Gleanings of the Week Ending December 9, 2017

The items below were ‘the cream’ of the articles and websites I found this past week. Click on the light green text to look at the article.

What is Impressionism? Impressionism Art and Impressionism Definition – Maybe your recognized Impressionism….but here is a definition!

United States Map from Over 1000 Million Acres of Forests – based on Landsat data. If you want to look at some maps online – try the Global Forest Change link in the article. I looked up the forest change for my home address (and hence the area immediately around where I live).

NASA’s Juno Spacecraft Completed its Eighth Flyby Over Jupiter – This is item is almost a month old now – images are too awesome to not include in the Gleanings this week.
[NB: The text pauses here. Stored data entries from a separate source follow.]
(** * BidSync backend: the request handlers over a relational store

    A shallow embedding of the Express controllers of the marketplace
    backend (auth, project and bid controllers, the role middleware) over a
    model of the four tables of the migration (User, Project, Bid, File).

    - Tables are finite maps from the primary key [id] to the row.
    - A handler is a computation in a state-and-exception monad over the
      database and the list of sent emails.  A JavaScript [throw] inside the
      handler's [try] block ends the handler with the error handed to
      [next]; writes done before the throw stay (there is no transaction).
    - External collaborators (bcrypt, jsonwebtoken, the id generator of the
      ORM and its check of numbers, [String.prototype.toUpperCase],
      [parseFloat], [parseInt], the [Date] constructor) are the methods of
      the class [Externals]: the handlers and their properties hold for
      every implementation of them.  The listings need the order and the
      text search of the database as well: the class [QueryExternals]. *)

From stdpp Require Import gmap strings list fin_maps sorting pretty.

Open Scope string_scope.
Open Scope Z_scope.

(** ** Enumerations of the schema *)

Inductive UserRole := BUYER | SELLER.

#[global] Instance UserRole_eq_dec : EqDecision UserRole.
Proof. solve_decision. Defined.

Module ProjectStatus.
Inductive t := PENDING | IN_PROGRESS | COMPLETED.
#[global] Instance eq_dec : EqDecision t.
Proof. solve_decision. Defined.
End ProjectStatus.

Module BidStatus.
Inductive t := PENDING | ACCEPTED | REJECTED.
#[global] Instance eq_dec : EqDecision t.
Proof. solve_decision. Defined.
End BidStatus.

(** ** Rows of the four tables

    The key [id] is the key of the table map, the other columns are the
    fields of the row.  Timestamps are milliseconds since the epoch.  The
    numeric columns hold JavaScript numbers, whose carrier [Num] is left
    abstract: no handler computes with them. *)

Module User.
Record t := mk {
  email : string;
  password : string;
  name : string;
  role : UserRole;
  avatar : option string;
  createdAt : Z;
  updatedAt : Z }.
End User.

Module Project.
Record t {Num : Type} := mk {
  title : string;
  description : string;
  budgetMin : Num;
  budgetMax : Num;
  deadline : Z;
  status : ProjectStatus.t;
  createdAt : Z;
  updatedAt : Z;
  buyerId : string;
  sellerId : option string }.
Arguments t : clear implicits.
Arguments mk {Num}.
End Project.

Module Bid.
Record t {Num : Type} := mk {
  amount : Num;
  deliveryTime : Num;
  message : string;
  status : BidStatus.t;
  createdAt : Z;
  updatedAt : Z;
  projectId : string;
  sellerId : string }.
Arguments t : clear implicits.
Arguments mk {Num}.
End Bid.

Module File.
Record t {Num : Type} := mk {
  name : string;
  path : string;
  size : Num;
  mimeType : string;
  createdAt : Z;
  projectId : string }.
Arguments t : clear implicits.
Arguments mk {Num}.
End File.

(** ** Errors

    The handlers throw [Error] objects carrying a [message] and a
    [statusCode]; errors raised by the ORM carry no status code and the
    error middleware answers them with 500.  [kind] classifies each throw
    site in the taxonomy of the design (it is not a field of the JavaScript
    object). *)

Inductive ErrorKind :=
  | VALIDATION | UNAUTHORIZED | FORBIDDEN | NOT_FOUND | CONFLICT | PRECONDITION
  | INTERNAL.

#[global] Instance ErrorKind_eq_dec : EqDecision ErrorKind.
Proof. solve_decision. Defined.
(** * Retrieval-and-insight engine of the career navigator

    A shallow embedding of [src/rag_engine.py] (class [RAGEngine]) and of the
    skills helper of [src/career_analytics.py], together with the properties
    of the design document that concern them.

    Conventions of the embedding:
    - a Python [str] is the list of its code points ([list N]);
    - a Python exception is a value of [exn]; a call either returns or raises
      ([result]);
    - the persistent Chroma client, the generation service and the file
      system are outside the repository: the store is an explicit finite map
      that is threaded through the calls, the nearest-neighbour search, the
      completion endpoint and [read_csv] are parameters of the development;
    - a distance reported by the index is a rational number ([Qc]). *)

From Stdlib Require Import ZArith NArith List String Ascii QArith Qcanon Lqa.
From Stdlib Require Import DecimalString DecimalNat.
From stdpp Require Import base option list strings gmap numbers.
From stdpp Require Import sorting.

Local Open Scope N_scope.
Local Open Scope list_scope.

(** ** Python strings *)

Abbreviation pystr := (list N).

(** A literal of the source, as code points. *)
Definition lit (s : string) : pystr :=
  (fun a => N_of_ascii a) <$> list_ascii_of_string s.

Definition nl : pystr := [10].

(** [str.isspace] of one code point (CPython's [_PyUnicode_IsWhitespace]). *)
Definition isspace (c : N) : bool :=
  ((9 <=? c) && (c <=? 13)) || ((28 <=? c) && (c <=? 32))
  || (c =? 133) || (c =? 160) || (c =? 5760)
  || ((8192 <=? c) && (c <=? 8202))
  || (c =? 8232) || (c =? 8233) || (c =? 8239) || (c =? 8287) || (c =? 12288).

Fixpoint lstrip (s : pystr) : pystr :=
  match s with
  | [] => []
  | c :: s' => if isspace c then lstrip s' else s
  end.

Definition rstrip (s : pystr) : pystr := rev (lstrip (rev s)).
(** The characters a decimal rendering is made of. *)
Definition numeric_char (c : ascii) : bool :=
  Ascii.eqb c "-" || ((48 <=? nat_of_ascii c)%nat && (nat_of_ascii c <=? 57)%nat).

(** The characters of the [hex_pointer] rendering. *)
Definition hex_char (c : ascii) : bool :=
  Ascii.eqb c "x"
  || ((48 <=? nat_of_ascii c)%nat && (nat_of_ascii c <=? 57)%nat)
  || ((97 <=? nat_of_ascii c)%nat && (nat_of_ascii c <=? 102)%nat).

(** Is [p] a prefix of [s]? *)
Fixpoint starts_with (p s : string) : bool :=
  match p, s with
  | EmptyString, _ => true
  | String a p', String b s' => Ascii.eqb a b && starts_with p' s'
  | String _ _, EmptyString => false
  end.

(** Does [p] occur in [s] as a substring? *)
Fixpoint contains (p s : string) : bool :=
  starts_with p s
  || match s with
     | EmptyString => false
     | String _ r => contains p r
     end.

(** The pieces of [s] between occurrences of the delimiter [c]; a
    delimiter in last position closes the last piece. *)
Fixpoint split_on (c : ascii) (s : string) : list string :=
  match s with
  | EmptyString => []
  | String x r =>
      if Ascii.eqb x c then EmptyString :: split_on c r
      else match split_on c r with
           | [] => [String x EmptyString]
           | p :: ps => String x p :: ps
           end
  end.

(** The lines of a byte stream. *)
Definition lines (s : string) : list string := split_on newline s.

(** [s] cut at the first occurrence of [c]. *)
Fixpoint break_at (c : ascii) (s : string) : option (string * string) :=
  match s with
  | EmptyString => None
  | String x r =>
      if Ascii.eqb x c then Some (EmptyString, r)
      else match break_at c r with
           | Some (a, b) => Some (String x a, b)
           | None => None
           end
  end.

(** A [name=value] field. *)
Definition key_value (f : string) : string * string :=
  match break_at "=" f with
  | Some kv => kv
  | None => (f, EmptyString)
  end.

(** A report line [TAG:name=value name=value ...], read by position:
    the tag, then the fields in the order they are printed. *)
Definition parse_line (l : string) : option (string * list (string * string)) :=
  match break_at ":" l with
  | Some (tag, body) => Some (tag, map key_value (split_on " " body))
  | None => None
  end.

(** The bytes of a C string: everything before the first NUL of the
    object the pointer points into; [None] when the object holds no NUL
    and the read would run past its end. *)
Fixpoint c_string (bytes : list ascii) : option string :=
  match bytes with
  | [] => None
  | b :: r =>
      if Ascii.eqb b NUL then Some EmptyString
      else match c_string r with
           | Some s => Some (String b s)
           | None => None
           end
  end.

End Text.

Import Text.

(* ================================================================== *)
(** ** The declarations of the header *)
(* ================================================================== *)

(** The [#define] block: result codes and lifecycle states. *)
Record Registry : Type := {
  MIHOMO_OK : Z;
  MIHOMO_ERR_INIT : Z;
  MIHOMO_ERR_INVALID_ARG : Z;
  MIHOMO_ERR_RUNTIME : Z;
  MIHOMO_ERR_NOT_INITIALIZED : Z;
  MIHOMO_STATE_STOPPED : Z;
  MIHOMO_STATE_RUNNING : Z
}.

(** The values the source gives them. *)
Definition mihomo_h : Registry := {|
  MIHOMO_OK := 0;
  MIHOMO_ERR_INIT := 1;
  MIHOMO_ERR_INVALID_ARG := 2;
  MIHOMO_ERR_RUNTIME := 3;
  MIHOMO_ERR_NOT_INITIALIZED := 4;
  MIHOMO_STATE_STOPPED := 0;
  MIHOMO_STATE_RUNNING := 2
|}.

(** The result codes and the lifecycle states, in declaration order. *)
Definition result_codes (k : Registry) : list Z :=
  [MIHOMO_OK k; MIHOMO_ERR_INIT k; MIHOMO_ERR_INVALID_ARG k;
   MIHOMO_ERR_RUNTIME k; MIHOMO_ERR_NOT_INITIALIZED k].
(** Property access [args.field]: a missing property reads as
    [undefined]. *)
Definition prop (args : Bag) (field : string) : JsValue :=
  default VUndefined (args !! field).

(** A [switch (name)] over string case labels whose cases all return:
    the first case whose label is strictly equal to [name] is taken, and
    [default] when there is none. *)
Definition switch {A : Type} (name : string) (cases : list (string * A))
    (default : A) : A :=
  match find (fun c => String.eqb name (fst c)) cases with
  | Some c => snd c
  | None => default
  end.

(** The double-quote character, which the templates of the source
  contain. *)
Definition dq : string := String (Ascii.ascii_of_nat 34) EmptyString.

End Js.
Export Js.

Notation "args .[ field ]" := (prop args field)
  (at level 1, left associativity, format "args .[ field ]").

(** ** The platform and the asynchronous computations *)

(** What the JavaScript runtime provides and the source only calls:
    [response.json()] parses the body text and may fail; the call-tool
    handler prints a result with [JSON.stringify(result, null, 2)]. *)
Class Platform : Type := {
  Json : Type;
  JSON_parse : string → option Json;
  (** [JSON.stringify(value, null, space)]; [None] when called with the
      value alone *)
  JSON_stringify : Json → option Z → string;
  (** [value ? a : b] on a parsed value *)
  JSON_truthy : Json → bool;
  (** message of the [SyntaxError] of a body that does not parse *)
  JSON_syntax_error : string → string;
}.

Module Http.
Lemma line_assigns vars line key rest :
  trim line = key ++ "=" ++ rest ->
  free_of "=" key = true ->
  key <> "" ->
  prefix "#" key = false ->
  loadEnv_line vars line = assign vars (trim key) (trim rest).
Proof.
  intros Ht Hfree Hkey Hcomment. unfold loadEnv_line. rewrite Ht.
  destruct (String.eqb_spec (key ++ "=" ++ rest) "") as [E|_].
  { destruct key; [now elim Hkey|discriminate E]. }
  rewrite (prefix_first "#" key _ Hkey), Hcomment. cbn [negb andb].
  change (key ++ "=" ++ rest) with (key ++ String "=" rest).
  rewrite (split_first "=" key rest Hfree).
  destruct (String.eqb_spec key "") as [E|_]; [contradiction|].
  destruct (split "=" rest) as [|p more] eqn:Hs;
    [now elim (split_nonempty "=" rest)|].
  cbn [List.length Nat.eqb negb andb].
  now rewrite <- Hs, (join_split "=" rest).
Qed.

(** The name a line assigns is not empty when the line, trimmed, does not
    start with NUL. *)
Lemma key_c_string line key more :
  trim line = key ++ more -> key <> "" ->
  prefix (String "000" "") (trim line) = false ->
  c_string (trim key) <> "".
Proof.
  intros Ht Hk Hnul.
  destruct (trim_first line key more Ht Hk) as (c & rest & tail & -> & ->).
  apply c_string_first. rewrite Ht in Hnul.
  cbn [String.append] in Hnul. simpl in Hnul.
  destruct (Ascii.eqb_spec c "000") as [->|]; [|reflexivity].
  simpl in Hnul. now rewrite StrFacts.prefix_nil in Hnul.
Qed.

Lemma loadEnv_read E st envContent :
  fs_fault E (ReadFile (dotenv_path E)) = None ->
  lookup (dotenv_path E) (files st) = Some envContent ->
  loadEnv E st = (fold_left loadEnv_line (lines_of envContent) (process_env E), st).
Proof.
  intros Hf Hl. unfold loadEnv, fs_readFile, failing. now rewrite Hf, Hl.
Qed.

Lemma loaded_same E : loaded E (process_env E) = E.
Proof. now destruct E. Qed.

End Dotenv.

(** ** Tactics *)

#[local] Arguments String.append : simpl never.
#[local] Arguments Str.of_Z : simpl never.
#[local] Arguments Str.of_nat : simpl never.
#[local] Arguments Str.basename : simpl never.
#[local] Arguments Str.join : simpl never.
#[local] Arguments reports_created : simpl never.
#[local] Arguments reports_exists : simpl never.
#[local] Arguments reports_uploaded : simpl never.
#[local] Arguments http_reason : simpl never.
#[local] Arguments ok : simpl never.
#[local] Arguments timestamp_of : simpl never.
#[local] Arguments rule : simpl never.
#[local] Arguments missing_configuration : simpl never.
#[local] Arguments lookup : simpl never.
#[local] Arguments inside : simpl never.
#[local] Arguments event_result : simpl never.
#[local] Arguments failure_reason : simpl never.
#[local] Arguments status_flag : simpl never.

Ltac unfold_M :=
  unfold on_fetch_error, response_json, response_text_or_default,
    fs_readFile, fs_writeFile, fs_mkdir_recursive, fs_rm_recursive_force, failing,
    console_log, console_error, console_warn, print, throw, ret, eval,
    process_exit, new_Date, try_catch, fetch, bind in *.

(** Closes [~ In l lines] for concrete [lines] none of which is [l]. *)
Ltac not_printed :=
  let H := fresh "H" in
  vm_compute; intro H; repeat (destruct H as [H|H]; [discriminate H|]); exact H.

Ltac settle_state :=
  unfold after; cbn; rewrite <- ?app_assoc; reflexivity.

(** ** Reading a payload *)

Module Probe.

Lemma opt_member_select (v : value) (name : string) :
  Js.opt_member v name = Done (select v (prop name)).
Proof. destruct v as [|[]]; reflexivity. Qed.

Lemma opt_index0_select (v : value) :
  Js.opt_index0 v = Done (select v first_item).
Proof. destruct v as [|[| | |[]|[]|]]; reflexivity. Qed.

Lemma member_select (payload : json) (name : string) :
  payload <> JNull ->
  Js.member (VJson payload) name = Done (select (VJson payload) (prop name)).
Proof. destruct payload; intros H; try reflexivity. now elim H. Qed.

Lemma created (payload : json) :
  payload <> JNull ->
  reports_created payload = Done (equals_1 (event_result payload)).
Proof.
  intros H. unfold reports_created.
  rewrite (member_select _ _ H). cbn [Js.bind].
  rewrite opt_member_select. cbn [Js.bind].
  rewrite opt_member_select. reflexivity.
Qed.

Lemma exists_call (payload : json) :
  payload <> JNull ->
  reports_exists payload =
  Js.opt_includes includes_callee (failure_reason payload) "exists".
Proof.
  intros H. unfold reports_exists.
  rewrite (member_select _ _ H). cbn [Js.bind].
  rewrite opt_member_select. cbn [Js.bind].
  rewrite opt_index0_select. cbn [Js.bind].
  rewrite opt_member_select. reflexivity.
Qed.

Lemma uploaded (payload : json) :
  payload <> JNull ->
  reports_uploaded payload = Done (equals_1 (status_flag payload)).
Proof.
  intros H. unfold reports_uploaded.
  rewrite (member_select _ _ H). reflexivity.
Qed.

End Probe.

(** ** One call of the client *)

Module Client.

Lemma ensureRemoteDirectory_run E st parent name :
  exists lines,
    ensureRemoteDirectory parent name E st =
    (mkdir_outcome (provider E (sent st) (mkdir_request E parent name)),
     after st lines [mkdir_request E parent name]).
Proof.
  unfold ensureRemoteDirectory, mkdir_request, mkdir_outcome. unfold_M. cbn.
  destruct (provider E (sent st) _) as [m|r]; cbn.
  - eexists. settle_state.
  - destruct (ok r); cbn; [|eexists; settle_state].
    destruct (json_body r) as [payload|e]; cbn; [|eexists; settle_state].
    destruct (reports_created payload) as [[]|e]; cbn;
      [eexists; settle_state| |eexists; settle_state].
    destruct (reports_exists payload) as [v|e]; cbn; [|eexists; settle_state].
    destruct (Js.truthy v); cbn; eexists; settle_state.
Qed.

Lemma attach_run E localFiles : forall st index form,
  forallb (readable E (files st)) localFiles = true ->
  exists lines,
    attach localFiles index form E st =
    (Normal (form ++ file_parts (files st) index localFiles)%list, after st lines []).
Proof.
  induction localFiles as [|p rest IH]; intros st index form Hr.
  - exists []. cbn. unfold after. rewrite !app_nil_r. now destruct st.
  - cbn in Hr. apply andb_true_iff in Hr as [Hp Hrest].
    unfold readable in Hp. cbn [attach file_parts]. unfold_M.
    unfold content at 1.
    destruct (fs_fault E (ReadFile p)); [discriminate|].
    destruct (lookup p (files st)) as [c|] eqn:Hl; [|discriminate].
    match goal with |- context [attach rest ?i ?f E ?s] =>
      destruct (IH s i f) as [lines Hrun]; [exact Hrest|]; rewrite Hrun
    end.
    eexists. f_equal.
    + unfold form_append. now rewrite <- app_assoc.
    + settle_state.
Qed.

Lemma attach_stops E localFiles : forall st index form,
  forallb (readable E (files st)) localFiles = false ->
  exists e lines,
    attach localFiles index form E st = (Throw e, after st lines []).
Proof.
  induction localFiles as [|p rest IH]; intros st index form Hr; [discriminate|].
  cbn in Hr. cbn [attach]. unfold_M. unfold readable in Hr.
  destruct (fs_fault E (ReadFile p)) as [m|].
  - exists (Error m), []. unfold after. rewrite !app_nil_r. now destruct st.
  - destruct (lookup p (files st)) as [c|].
    + cbn in Hr.
      match goal with |- context [attach rest ?i ?f E ?s] =>
        destruct (IH s i f) as [e [lines Hrun]]; [exact Hr|]; rewrite Hrun
      end.
      eexists _, _. f_equal. settle_state.
    + eexists _, []. unfold after. rewrite !app_nil_r. now destruct st.
Qed.

Lemma uploadFiles_run E st remoteDir localFiles :
  forallb (readable E (files st)) localFiles = true ->
  let request := upload_request E (upload_form (files st) remoteDir localFiles) in
  exists lines,
    uploadFiles remoteDir localFiles E st =
    (upload_outcome (provider E (sent st) request), after st lines [request]).
Proof.
  intros Hr request. subst request.
  unfold uploadFiles, upload_request, upload_form, upload_outcome. unfold_M. cbn.
  match goal with |- context [attach localFiles ?i ?f E ?s] =>
    destruct (attach_run E localFiles s i f) as [lines Hrun]; [exact Hr|];
    rewrite Hrun
  end.
  unfold after. cbn. rewrite app_nil_r.
  destruct (provider E (sent st) _) as [m|r]; cbn.
  - eexists. settle_state.
  - destruct (ok r); cbn; [|eexists; settle_state].
    destruct (json_body r) as [payload|e]; cbn; [|eexists; settle_state].
    destruct (reports_uploaded payload) as [[]|e]; cbn; eexists; settle_state.
Qed.

Lemma uploadFiles_unreadable E st remoteDir localFiles :
  forallb (readable E (files st)) localFiles = false ->
  exists e lines,
    uploadFiles remoteDir localFiles E st = (Throw e, after st lines []).
Proof.
  intros Hr. unfold uploadFiles. unfold_M. cbn.
  match goal with |- context [attach localFiles ?i ?f E ?s] =>
    destruct (attach_stops E localFiles s i f) as [e [lines Hrun]]; [exact Hr|];
    rewrite Hrun
  end.
  eexists _, _. f_equal. settle_state.
Qed.

End Client.

(** ** The whole run *)

Module Run.
Import StrFacts Client.

(** The steps of a sequence, one at a time. *)

Lemma step_log {A} s (k : unit -> M A) E st :
  bind (console_log s) k E st =
  k tt E {| console := console st ++ [log s]; sent := sent st; ticks := ticks st;
            files := files st; dirs := dirs st |}.
Proof. reflexivity. Qed.
(** * xsql: named-parameter rebinding and row mapping

    A shallow embedding of [named.go] (SQL skipper, named-parameter
    extractor, parameter lookup, placeholder rewriter, [Rebind]) and of
    the mapping engine of [doc.go] (column normalisation, struct index,
    conversion picker, scan plans, row scanner), followed by the
    properties checked against them.

    Go strings are immutable byte sequences: they are modelled as
    [list ascii], with string literals injected through [str]. *)

From Stdlib Require Import ZArith Ascii String DecimalString Lia.
From stdpp Require Import base option list strings gmap.

#[local] Set Warnings "-register-all".
Local Open Scope Z_scope.

(** ** Go strings *)

Abbreviation gostring := (list ascii) (only parsing).

Definition str (s : string) : gostring := list_ascii_of_string s.
Coercion str : string >-> list.

(** The double quote, byte 34. *)
Definition dquote : ascii := "034"%char.

(** The numeric value of a byte, and of an ASCII character seen as a rune. *)
Definition byteZ (c : ascii) : Z := Z.of_N (N_of_ascii c).
Definition rune (c : ascii) : Z := byteZ c.

(** [s[i] == c] under the guard [i < len(s)] that every call site has. *)
Definition byteIs (s : gostring) (i : nat) (c : ascii) : bool :=
  match s !! i with
  | Some c' => bool_decide (c' = c)
  | None => false
  end.

(** [s[i:j]]; Go panics unless [i <= j <= len(s)], rendered as [None]. *)
Definition slice (s : gostring) (i j : nat) : option gostring :=
  if bool_decide (i ≤ j ≤ length s)%nat then Some (take (j - i) (drop i s))
  else None.

(** [hasPrefix]: [len(s) >= len(p) && s[:len(p)] == p]. *)
Definition hasPrefix (s p : gostring) : bool :=
  bool_decide (length p ≤ length s)%nat && bool_decide (take (length p) s = p).

(** [strings.Index]: the first index of [sub] in [s], [None] for [-1]. *)
Fixpoint strings_Index (s sub : gostring) : option nat :=
  if hasPrefix s sub then Some 0%nat
  else match s with
       | [] => None
       | _ :: t => S <$> strings_Index t sub
       end.

(** [strings.ToLower] on the ASCII range (bytes above 0x7F are kept). *)
Definition lowerByte (c : ascii) : ascii :=
  if (65 <=? byteZ c) && (byteZ c <=? 90)
  then ascii_of_N (N_of_ascii c + 32) else c.

(** ** unicode/utf8 *)

Definition RuneError : Z := 0xFFFD.
Definition locb : Z := 0x80.
Definition hicb : Z := 0xBF.
Definition maskx : Z := 0x3F.
Definition mask2 : Z := 0x1F.
Definition mask3 : Z := 0x0F.
Definition mask4 : Z := 0x07.

(** The information of utf8's [first] table joined with [acceptRanges]:
    what a leading byte announces. *)
Inductive firstInfo :=
| FAscii
| FInvalid
| FLead (sz : nat) (lo hi : Z).

Definition first (b : Z) : firstInfo :=
  if b <? 0x80 then FAscii
  else if b <? 0xC2 then FInvalid
  else if b <? 0xE0 then FLead 2 locb hicb
  else if b =? 0xE0 then FLead 3 0xA0 hicb
  else if b <? 0xED then FLead 3 locb hicb
  else if b =? 0xED then FLead 3 locb 0x9F
  else if b <? 0xF0 then FLead 3 locb hicb
  else if b =? 0xF0 then FLead 4 0x90 hicb
  else if b <? 0xF4 then FLead 4 locb hicb
  else if b =? 0xF4 then FLead 4 locb 0x8F
  else FInvalid.

Definition contByte (lo hi b : Z) : bool := (lo <=? b) && (b <=? hi).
Two NASA Science Planes Are Capturing Some Glorious Images of Antarctica – More images from NASA – this time looking back at our own planet.

Free Technology for Teachers: 6,500 Vintage Travel Photos - Free to Use – Refine the results to find some of your favorite places. I looked with the US collection at Yosemite and Yellowstone. There is an image of “Old Faithful” from 1898.

Infographic: Understanding Our Diverse Brain | The Scientist Magazine® - Surprise! The idea that all cells within and organism sharing an identical genome may be – at best – an oversimplification.

Can Exercise Prevent Knee Osteoarthritis? | Geriatrics | JAMA | The JAMA Network – Increasing age and obesity levels do not totally account for the increase in osteoarthritis! Maybe those other factors mean that it is more preventable that we think.

The National Parks in Winter – Keep warm…and enjoy the view of some special places:

Meet The Magnificently Weird Mola Mola – Cool Green Science – I’ve seen Mola Molas in aquariums….have always thought they were an unlikely fish.

Image of the Day: Butterfly Wing Scents | The Scientist Magazine® - The wings of some male butterflies are not just for flying; they also have special ‘scent’ scales that attract females!